O mais fácil seria manter a chancela deste evento, porque além de demonstrar maturidade política, a nossa classe dirigente facilitaria também a vida dos atletas. Além do mais, para uma entidade que burlou o seu próprio Regulamento, quando aumentou em 100% os pontos dos eventos “OPENS” de parceiros políticos, não deveria colocar muita banca, tendo em vista o risco que corre se alguém acionar a justiça para reparar tal decisão que afronta o próprio Regulamento do SNR (Sistema Nacional de Ranking) que a própria entidade criou.

Quais são as razões para justificar o Open de Natal valer 5 Pontos, o de Porto Alegre 10 e o Brazil Games de São Paulo, agora barrado no baile, não valer nada?

Para que servem mesmo os regulamentos?

Falso moralismo

Uma das justificativas que estamos vendo à “boca pequena”, inclusive em blogs anônimos que defendem a atual gestão, é dizer que o Brazil Games é um evento particular e que o dinheiro arrecadado vai para o bolso do Yeo Jun. Nesse caso, deixamos duas perguntas no ar?

  • Para onde vai o dinheiro do Brasil Open, de um dos principais técnicos da Seleção?
  • Para onde foi o dinheiro arrecadado no Porto Alegre Open, do presidente da Federação Gaúcha de Taekwondo?

Alias, falando em Porto Alegre Open, pelo jeito ficou por isso mesmo o descaso da organização neste evento último, quando fizeram que os atletas (que disputavam pontos para o SNR) lutassem madrugada adentro de domingo para segunda-feira, entre outras mazelas as quais os atletas foram submetidos. Até agora, nada. Ficou por isso mesmo!

E o 14º Open Cidade Maravilhosa 2012?

Não podemos esquecer o primeiro OPEN do ano, o Open Cidade Maravilhosa! Este evento, conforme o próprio nome diz, é OPEN! (Open de Aberto). E mesmo assim, também valeu 10 pontos para o SNR.

Porém este Open merece uma atenção especial, visto que foi um evento que deveria ser auto sustentável e até lucrativo. Porém, onerou a verba da Lei Piva em mais de R$ 30 mil, em locação de ginásio e auditório, alimentação e hospedagem para os árbitros, bem como aluguel de protetores eletrônicos.

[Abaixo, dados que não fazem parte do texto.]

(* ===== verification/ServedEffect.v ===== *)
(** * What a served stream is told of its effect

    A stream that the client's side of a binding ends early is told whether it may have
    changed anything: a push is told [Effect.None] only if the owner's stream took none
    of its bytes.  Shown for every run of one binding, with any owner whose exchanges
    are all different. *)
From S2P Require Import Prelude Utf8 Text TextFacts Cbor Protocol Budget Admission Policy Validate Codec Binding BindingFacts IoClock Stream Mux PoolTypes RemoteAdmission RemoteAdmissionFacts Operation RemoteTable ConnBinding RemoteCore Served ServedFacts.

(** ** What the owner's streams took *)

Definition taken (x : Z) (ev : OEvent.t) : Z := match ev with OEvent.Writes y count => if x =? y then count else 0 | _ => 0 end.
Definition written (x : Z) (l : OLog) : Z := sum_Z (map (taken x) l).
Definition begun (l : OLog) : list Z := omap (fun ev => match ev with OEvent.Begins x => Some x | _ => None end) l.

Lemma written_app x l k : written x (l ++ k) = written x l + written x k.
Proof. unfold written. by rewrite map_app, sum_Z_app. Qed.
Lemma written_none x l : (forall c, OEvent.Writes x c ∉ l) -> written x l = 0.
Proof.
  unfold written. induction l as [|ev l IH]; intros H; [done|]. cbn. unfold sum_Z in *. cbn. rewrite IH.
  - destruct ev as [| |y c]; cbn; try lia. destruct (Z.eqb_spec x y) as [<-|]; [|lia]. destruct (H c). by left.
  - intros c Hc. apply (H c). by right.
Qed.
Lemma elem_of_begun x l : x ∈ begun l <-> OEvent.Begins x ∈ l.
Proof.
  unfold begun. rewrite list_elem_of_omap. split; [|intros H; by exists (OEvent.Begins x)]. intros (ev & H & Hx). destruct ev; try done. by injection Hx as <-.
Qed.
Lemma begun_app l k : begun (l ++ k) = begun l ++ begun k.
Proof. apply omap_app. Qed.

(** What happens to one binding. *)
Module SStep.
Inductive t (E : Type) :=
| Receive (message : Attachment)
| Drive (now : Z) (outbox : list Attachment)
| LaneFault
| EndCall
(** What the owner does by itself. *)
| Outside (e : E).
Arguments Receive {E}.
Arguments Drive {E}.
Arguments LaneFault {E}.
Arguments EndCall {E}.
Arguments Outside {E}.
End SStep.

Section effect.
Context {L : Layout} {E : Type} `{!Owner E}.
Variable unstable_sequenced : bool.
Abbreviation owner := (E * OLog)%type.
Definition any_event (_ : OEvent.t) : Prop := True.
Lemma plain_any ev : (forall n spec, ev <> OEvent.Opens n spec) -> any_event ev.
Proof. done. Qed.

(** ** One exchange *)

(** It writes to its own exchange only, and counts what is taken. *)
Record relays (run : Running.t) (e : owner) (run' : Running.t) (e' : owner) : Prop := {
  rl_log : exists new, e'.2 = e.2 ++ new
    /\ (forall ev, ev ∈ new -> exists x c, run.(Running.exchange) = Some x /\ ev = OEvent.Writes x c)
    /\ forall x w, (forall y, run.(Running.exchange) = Some y -> y = x) -> run.(Running.forwarded) = as_u64 w ->
         run'.(Running.forwarded) = as_u64 (w + written x new);
  rl_exchange : forall y, run'.(Running.exchange) = Some y -> run.(Running.exchange) = Some y;
  rl_service : run'.(Running.service) = run.(Running.service);
}.

Lemma relays_same run run' (e e' : owner) : e'.2 = e.2 -> run'.(Running.forwarded) = run.(Running.forwarded) ->
  run'.(Running.service) = run.(Running.service) -> (forall y, run'.(Running.exchange) = Some y -> run.(Running.exchange) = Some y) ->
  relays run e run' e'.
Proof.
  intros He Hf Hs Hx. split; [|done|done]. exists []. split_and!; [by rewrite app_nil_r|by intros ev ?%elem_of_nil|].
  intros x w _ Hw. rewrite Hf, Hw. f_equal. unfold written. cbn. lia.
Qed.
Lemma relays_refl run e : relays run e run e.
Proof. by apply relays_same. Qed.
Lemma relays_trans r1 e1 r2 e2 r3 e3 : relays r1 e1 r2 e2 -> relays r2 e2 r3 e3 -> relays r1 e1 r3 e3.
Proof.
  intros [(n1 & E1 & W1 & F1) X1 S1] [(n2 & E2 & W2 & F2) X2 S2]. split; [|auto|congruence]. exists (n1 ++ n2). split_and!.
  - by rewrite E2, E1, app_assoc.
  - intros ev [H|H]%elem_of_app; [by apply W1|]. destruct (W2 ev H) as (x & c & Hx & Hc). exists x, c. auto.
  - intros x w Hy Hw. rewrite written_app, Z.add_assoc. apply F2; [|by apply F1]. intros y Hy'. apply Hy. by apply X1.
Qed.

Lemma relays_fail error run e : relays run e (fail error run e).1 (fail error run e).2.
Proof. unfold fail. cbn. by destruct (Running.exchange run); apply relays_same. Qed.
Lemma relays_refill_request run e : relays run e (refill_request run).2 e.
Proof.
  unfold refill_request. destruct (_ && _); [|apply relays_refl]. destruct (Stream.read _ _) as [[[|b data]|error] m]; by apply relays_same.
Qed.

Neste caso, com incremento público, o Open Cidade Maravilhosa, deixa de ser um evento particular. Tudo nos faz crer que foi um evento organizado pela própria entidade nacional. Assim fica fácil fiscalizar, pois basta verificar na receita ordinária da CBTKD ou na da “desfederada” federação do Rio de Janeiro, uma entrada de mais de R$ 30 mil em inscrições, na segunda quinzena do mês de Março de 2012.

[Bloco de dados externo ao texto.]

(* ===== verification/Exchange.v ===== *)
(** * Exchanges and their byte streams

    The connection crate's exchange.rs and exchange/stream.rs: the wait for an opening,
    the exchange it yields with its lease, the stream's calls and futures, and the three
    ways an exchange ends.  A future is its poll.  A local stream runs over the adapter's
    own input and output, a port; a carrier-backed one over the calls of
    remote/stream.rs, an interface that [RemoteBackend] implements. *)
From S2P Require Import Prelude Utf8 Text TextFacts Cbor Protocol Budget Admission Policy Validate Codec Binding IoClock Stream Mux PoolTypes SetupClock Pool Operation RemoteTable ConnBinding Cells Host Instance RemoteCore RemoteBackend.

(** The kinds of [std::io::Error] that are told apart. *)
Module IoKind.
Inductive t := WouldBlock | WriteZero | Unsupported | Other.
#[global] Instance eq_dec : EqDecision t.
Proof. solve_decision. Defined.
End IoKind.
Module XStreamError.
Inductive t :=
| Cancelled | Io (kind : IoKind.t) | CarrierLost (effect : Effect.t) | Failed (code : ErrorCode.t) (effect : Effect.t)
| Closed | Protocol | WrongScheme | WrongState.
#[global] Instance eq_dec : EqDecision t.
Proof. solve_decision. Defined.
(** The carrier-backed calls name "not yet" on its own. *)
Definition of_remote (e : RStreamError.t) : t :=
  match e with
  | RStreamError.WouldBlock => Io IoKind.WouldBlock
  | RStreamError.Cancelled => Cancelled
  | RStreamError.Closed => Closed
  | RStreamError.Protocol => Protocol
  | RStreamError.CarrierLost effect => CarrierLost effect
  | RStreamError.Failed code effect => Failed code effect
  end.
End XStreamError.

(** ** The ports *)

(** [ExchangeIo] of ports.rs, each exchange under its number; [None] is [Pending]. *)
Class ExchangeIo (E : Type) := {
  poll_read_io : Z -> Z -> nat -> E -> option (result (list byte) IoKind.t) * E;
  poll_write_io : Z -> Z -> list byte -> E -> option (result nat IoKind.t) * E;
  poll_flush_io : Z -> Z -> E -> option (result unit IoKind.t) * E;
  poll_shutdown_io : Z -> Z -> E -> option (result unit IoKind.t) * E;
  poll_response_head : Z -> Z -> E -> option (result HttpResponseHead.t IoKind.t) * E;
  connection_bound : Z -> E -> bool;
  peer_confirmed : Z -> E -> option Z;
}.
(** The calls of a carrier-backed stream, by its binding and its token. *)
Class RemoteCalls (R : Type) := {
  remote_write : Z * Z -> list byte -> R -> result nat XStreamError.t * R;
  remote_read : Z * Z -> nat -> R -> result (list byte) XStreamError.t * R;
  remote_finish : Z * Z -> R -> R;
  remote_end : Z * Z -> Z -> R -> option ExchangeEnd.t * R;
  remote_drop : Z * Z -> R -> R;
}.
#[export] Instance backend_calls `{Layout} : RemoteCalls RState.t := {
  remote_write k data st := let '(r, st) := write_in k.1 k.2 data st in
    (match r with Ok n => Ok (Z.to_nat n) | Err e => Err (XStreamError.of_remote e) end, st);
  remote_read k room st := let '(r, st) := read_in k.1 k.2 (Z.of_nat room) st in
    (map_err XStreamError.of_remote r, st);
  remote_finish k st := (stream_finish_in k.1 k.2 st).2;
  remote_end k waker st := let '(r, st) := poll_finish_in k.1 k.2 waker st in (option_map exchange_end r, st);
  remote_drop k st := (drop_live_in k.1 k.2 st).2;
}.

Module StreamKind.
Inductive t :=
| Local (io : option Z) (binding : BindingId.t) (sample : option ((Key.t * string) * ConnectionId.t))
| Remote (key : Z * Z).
End StreamKind.
Module StreamProgress.
Record t := mk { accepted_write : Z; consumed_read : Z; peer_confirmed : option Z }.
End StreamProgress.

(** What the handles share: their instance, their binding's affinity table, the
    carrier-backed state, and the tasks that were woken to poll again. *)
Module XWorld.
Record t (E R : Type) := mk { inst : InstanceState.t E; affinity : Affinity.t; remote : R; again : list Z }.
Arguments mk {E R}.
Arguments inst {E R}.
Arguments affinity {E R}.
Arguments remote {E R}.
Arguments again {E R}.
#[global] Instance eta {E R} : Eta (t E R) := fun r => mk (r.(inst)) (r.(affinity)) (r.(remote)) (r.(again)).
End XWorld.

Module MessageStream.
Record t := mk { kind : StreamKind.t; accepted : Z; consumed : Z }.
#[global] Instance eta : Eta t := fun r => mk (r.(kind)) (r.(accepted)) (r.(consumed)).
Definition new (kind : StreamKind.t) : t := mk kind 0 0.

Section stream.
Context {E R : Type} `{!Ports E} `{!ExchangeIo E} `{!RemoteCalls R}.
Abbreviation world := (XWorld.t E R).
Definition env (w : world) : E := w.(XWorld.inst).(InstanceState.env).
Definition on_inst (f : InstanceState.t E -> InstanceState.t E) (w : world) : world := w <| XWorld.inst := f w.(XWorld.inst) |>.
Definition set_env (e : E) (w : world) : world := on_inst (fun s => s <| InstanceState.env := e |>) w.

E não é de se admirar que foi daí que começou a ruir o orçamento reservado para a viagem da Seleção Junior ao Egito. Mas isso já é papel fiscalizador do Conselho Fiscal e até do colegiado de presidentes de Federações, os quais deveriam se preocupar com os mandos e desmandos desta atual gestão.

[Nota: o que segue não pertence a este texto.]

(** * Code-host registrations and the OAuth state-transfer protocol

    A shallow embedding of
    [pkg/microservice/systemconfig/core/codehost/service/codehost.go]
    (package [service] of zadig) and the properties of its record lifecycle,
    authorization initiator and callback resolver.

    Go strings are byte sequences, so they are Rocq [string]s (lists of
    8-bit [ascii]).  A Go [int] is a [Z]; the only arithmetic in the file
    is [len(list) + 1], which cannot leave the 64-bit range because a
    slice length is at most [2^63 - 1] elements of at least one byte.
    A Go result [(T, error)] is a sum [error + T] for the collaborators
    and the literal pair [string * option error] for the three functions
    that return a URL string next to the error.  Calls to the logger are
    left out: the logger is write-only and no result depends on it. *)

From Stdlib Require Import String Ascii List ZArith NArith Lia Bool.
From Stdlib Require Import DecimalString.
Import ListNotations.
Local Open Scope string_scope.
Local Open Scope Z_scope.

(* ================================================================= *)
(** ** Errors *)

(** Go's [errors.New(msg)] and [err.Error()]. *)
Record error : Type := errors_New { Error : string }.

(** Modelled from the spec: the error a store operation by id reports
    when no record has that id (error taxonomy, [NotFound]); the package
    [repository/mongodb] that produces it is not part of this file. *)
Definition ErrNotFound : error := errors_New "NotFound".

(** Modelled from the spec: the error of a store operation that cannot
    reach the store (error taxonomy, [StoreUnavailable]). *)
Definition ErrStoreUnavailable : error := errors_New "StoreUnavailable".

(* ================================================================= *)
(** ** Data model *)

(** Modelled from the spec: the fields of [models.CodeHost] that the data
    model lists; the struct declaration lives in [repository/models].
    [Type_] is the Go field [Type]. *)
Record CodeHost : Type := mkCodeHost {
  ID : Z;
  Type_ : string;
  Address : string;
  Username : string;
  Password : string;
  ApplicationId : string;
  ClientSecret : string;
  AccessToken : string;
  RefreshToken : string;
  IsReady : string;
  CreatedAt : Z;
  UpdatedAt : Z
}.

Definition set_ID (c : CodeHost) (v : Z) : CodeHost :=
  mkCodeHost v (Type_ c) (Address c) (Username c) (Password c)
    (ApplicationId c) (ClientSecret c) (AccessToken c) (RefreshToken c)
    (IsReady c) (CreatedAt c) (UpdatedAt c).

Definition set_AccessToken (c : CodeHost) (v : string) : CodeHost :=
  mkCodeHost (ID c) (Type_ c) (Address c) (Username c) (Password c)
    (ApplicationId c) (ClientSecret c) v (RefreshToken c)
    (IsReady c) (CreatedAt c) (UpdatedAt c).

Definition set_RefreshToken (c : CodeHost) (v : string) : CodeHost :=
  mkCodeHost (ID c) (Type_ c) (Address c) (Username c) (Password c)
    (ApplicationId c) (ClientSecret c) (AccessToken c) v
    (IsReady c) (CreatedAt c) (UpdatedAt c).

Definition set_IsReady (c : CodeHost) (v : string) : CodeHost :=
  mkCodeHost (ID c) (Type_ c) (Address c) (Username c) (Password c)
    (ApplicationId c) (ClientSecret c) (AccessToken c) (RefreshToken c)
    v (CreatedAt c) (UpdatedAt c).

Definition set_CreatedAt (c : CodeHost) (v : Z) : CodeHost :=
  mkCodeHost (ID c) (Type_ c) (Address c) (Username c) (Password c)
    (ApplicationId c) (ClientSecret c) (AccessToken c) (RefreshToken c)
    (IsReady c) v (UpdatedAt c).

Definition set_UpdatedAt (c : CodeHost) (v : Z) : CodeHost :=
  mkCodeHost (ID c) (Type_ c) (Address c) (Username c) (Password c)
    (ApplicationId c) (ClientSecret c) (AccessToken c) (RefreshToken c)
    (IsReady c) (CreatedAt c) v.

(** [type state struct] of the source: the correlation state. *)
Record state : Type := mkState {
  CodeHostID : Z;
  RedirectURL : string
}.

(** The token pair an adapter's [HandleCallback] returns
    ([token.AccessToken], [token.RefreshToken] in the source). *)
Record Token : Type := mkToken {
  tok_AccessToken : string;
  tok_RefreshToken : string
}.

(** [const callback] *)
Definition callback : string := "/api/directory/codehosts/callback".

(* ================================================================= *)
(** ** [encoding/base64]: the standard encoding with padding *)

Module base64.

Definition alphabet : list ascii :=
  list_ascii_of_string
    "ABCDEFGHIJKLMNOPQRSTUVWXYZabcdefghijklmnopqrstuvwxyz0123456789+/".

Definition digit (n : N) : ascii := nth (N.to_nat n) alphabet "="%char.

(** The four 6-bit groups of a 24-bit quantum. *)
Definition quad (v : N) (keep : nat) : string :=
  let d0 := digit (N.shiftr v 18) in
  let d1 := digit (N.land (N.shiftr v 12) 63) in
  let d2 := digit (N.land (N.shiftr v 6) 63) in
  let d3 := digit (N.land v 63) in
  match keep with
  | 2%nat => String d0 (String d1 "==")
  | 3%nat => String d0 (String d1 (String d2 "="))
  | _ => String d0 (String d1 (String d2 (String d3 "")))
  end.

(** [base64.StdEncoding.EncodeToString] on the bytes of [s]. *)
Fixpoint EncodeToString (s : string) : string :=
  match s with
  | "" => ""
  | String a "" =>
      quad (N.shiftl (N_of_ascii a) 16) 2
  | String a (String b "") =>
      quad (N.lor (N.shiftl (N_of_ascii a) 16) (N.shiftl (N_of_ascii b) 8)) 3
  | String a (String b (String c rest)) =>
      quad (N.lor (N.lor (N.shiftl (N_of_ascii a) 16) (N.shiftl (N_of_ascii b) 8))
                  (N_of_ascii c)) 4
      ++ EncodeToString rest
  end.

End base64.

(* ================================================================= *)
(** ** The world of a request: the record store and the wall clock *)

(** Modelled from the spec: the persistent store of code-host records
    ([repository/mongodb], not part of this file) is a document
    collection exposed as list/get/add/update/delete by id.  [docs] are
    the records an operation by id can find.  [retired] are the deleted
    records: the spec has a deleted record no longer found by id and
    its id never assigned again, while the id of a new record is read
    off the full list, so the store goes on holding what was deleted.
    Every operation can also find the store unreachable; [outages] is
    the oracle that decides it, one flag per store call ([true]: this
    call fails with [StoreUnavailable]; an exhausted oracle means
    reachable).  [clock] holds the successive readings of
    [time.Now().Unix()] ([0] once they are used up). *)
Record World : Type := World_of {
  docs : list CodeHost;
  retired : list CodeHost;
  outages : list bool;
  clock : list Z
}.

(** A world in which nothing has been deleted yet. *)
Definition mkWorld (d : list CodeHost) (o : list bool) (k : list Z) : World :=
  World_of d [] o k.

(** State passing: a computation reads and updates the world. *)
Definition M (A : Type) : Type := World -> A * World.

Definition ret {A : Type} (a : A) : M A := fun w => (a, w).

Definition bind {A B : Type} (m : M A) (k : A -> M B) : M B :=
  fun w => let (a, w') := m w in k a w'.

Declare Scope go_scope.
Delimit Scope go_scope with go.
Notation "x <- m ;; k" := (bind m (fun x => k))
  (at level 61, m at next level, right associativity) : go_scope.
Local Open Scope go_scope.

(** [time.Now().Unix()] *)
Definition time_Now_Unix : M Z :=
  fun w =>
    match clock w with
    | [] => (0, w)
    | t :: later => (t, World_of (docs w) (retired w) (outages w) later)
    end.

Module mongodb.

(** Modelled from the spec: one call on the store.  The call consumes one
    flag of the outage oracle; when reachable it runs [op] on the
    collection. *)
Definition call {A : Type}
    (op : list CodeHost -> (error + A) * list CodeHost) : M (error + A) :=
  fun w =>
    match outages w with
    | true :: later =>
        (inl ErrStoreUnavailable,
         World_of (docs w) (retired w) later (clock w))
    | false :: later =>
        let (r, d) := op (docs w) in
        (r, World_of d (retired w) later (clock w))
    | [] =>
        let (r, d) := op (docs w) in
        (r, World_of d (retired w) [] (clock w))
    end.

(** Modelled from the spec: one call of an operation that also sees the
    deleted records. *)
Definition call_full {A : Type}
    (op : list CodeHost -> list CodeHost
          -> (error + A) * (list CodeHost * list CodeHost))
  : M (error + A) :=
  fun w =>
    match outages w with
    | true :: later =>
        (inl ErrStoreUnavailable,
         World_of (docs w) (retired w) later (clock w))
    | false :: later =>
        let '(r, (d, g)) := op (docs w) (retired w) in
        (r, World_of d g later (clock w))
    | [] =>
        let '(r, (d, g)) := op (docs w) (retired w) in
        (r, World_of d g [] (clock w))
    end.

Definition has_id (id : Z) (c : CodeHost) : bool := ID c =? id.

(** Modelled from the spec: [list] with no filter, the full current
    list: every record the store holds, the deleted ones included. *)
Definition CodeHostList : M (error + list CodeHost) :=
  call_full (fun d g => (inr (d ++ g)%list, (d, g))).

(** Modelled from the spec: [add(record) -> CodeHostRecord]. *)
Definition AddCodeHost (c : CodeHost) : M (error + CodeHost) :=
  call (fun d => (inr c, d ++ [c])%list).

(** Modelled from the spec: [getById(id)], [NotFound] when absent. *)
Definition GetCodeHostByID (id : Z) : M (error + CodeHost) :=
  call (fun d =>
          match find (has_id id) d with
          | Some c => (inr c, d)
          | None => (inl ErrNotFound, d)
          end).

Desta avaliação, surge uma interrogação: qual necessidade de cancelar a chancela do Brazil Games?

Por fim, um alerta: a soma de todas estas mazelas, desrespeito ao regulamento, mudanças de acordos firmados; tudo isto, não pode desencadear uma confusão tão grande, entre outros imbróglios judiciais, a ponto de comprometer o próprio SNR (Sistema Nacional de Ranking) e, inclusive, o processo seletivo que definirá a Seleção Brasileira de Taekwondo para 2013? Não seria esta a maior preocupação do juiz que está cuidando do caso em questão?


*O Autor José Afonso é faixa preta, praticante e ativista social no taekwondo brasileiro.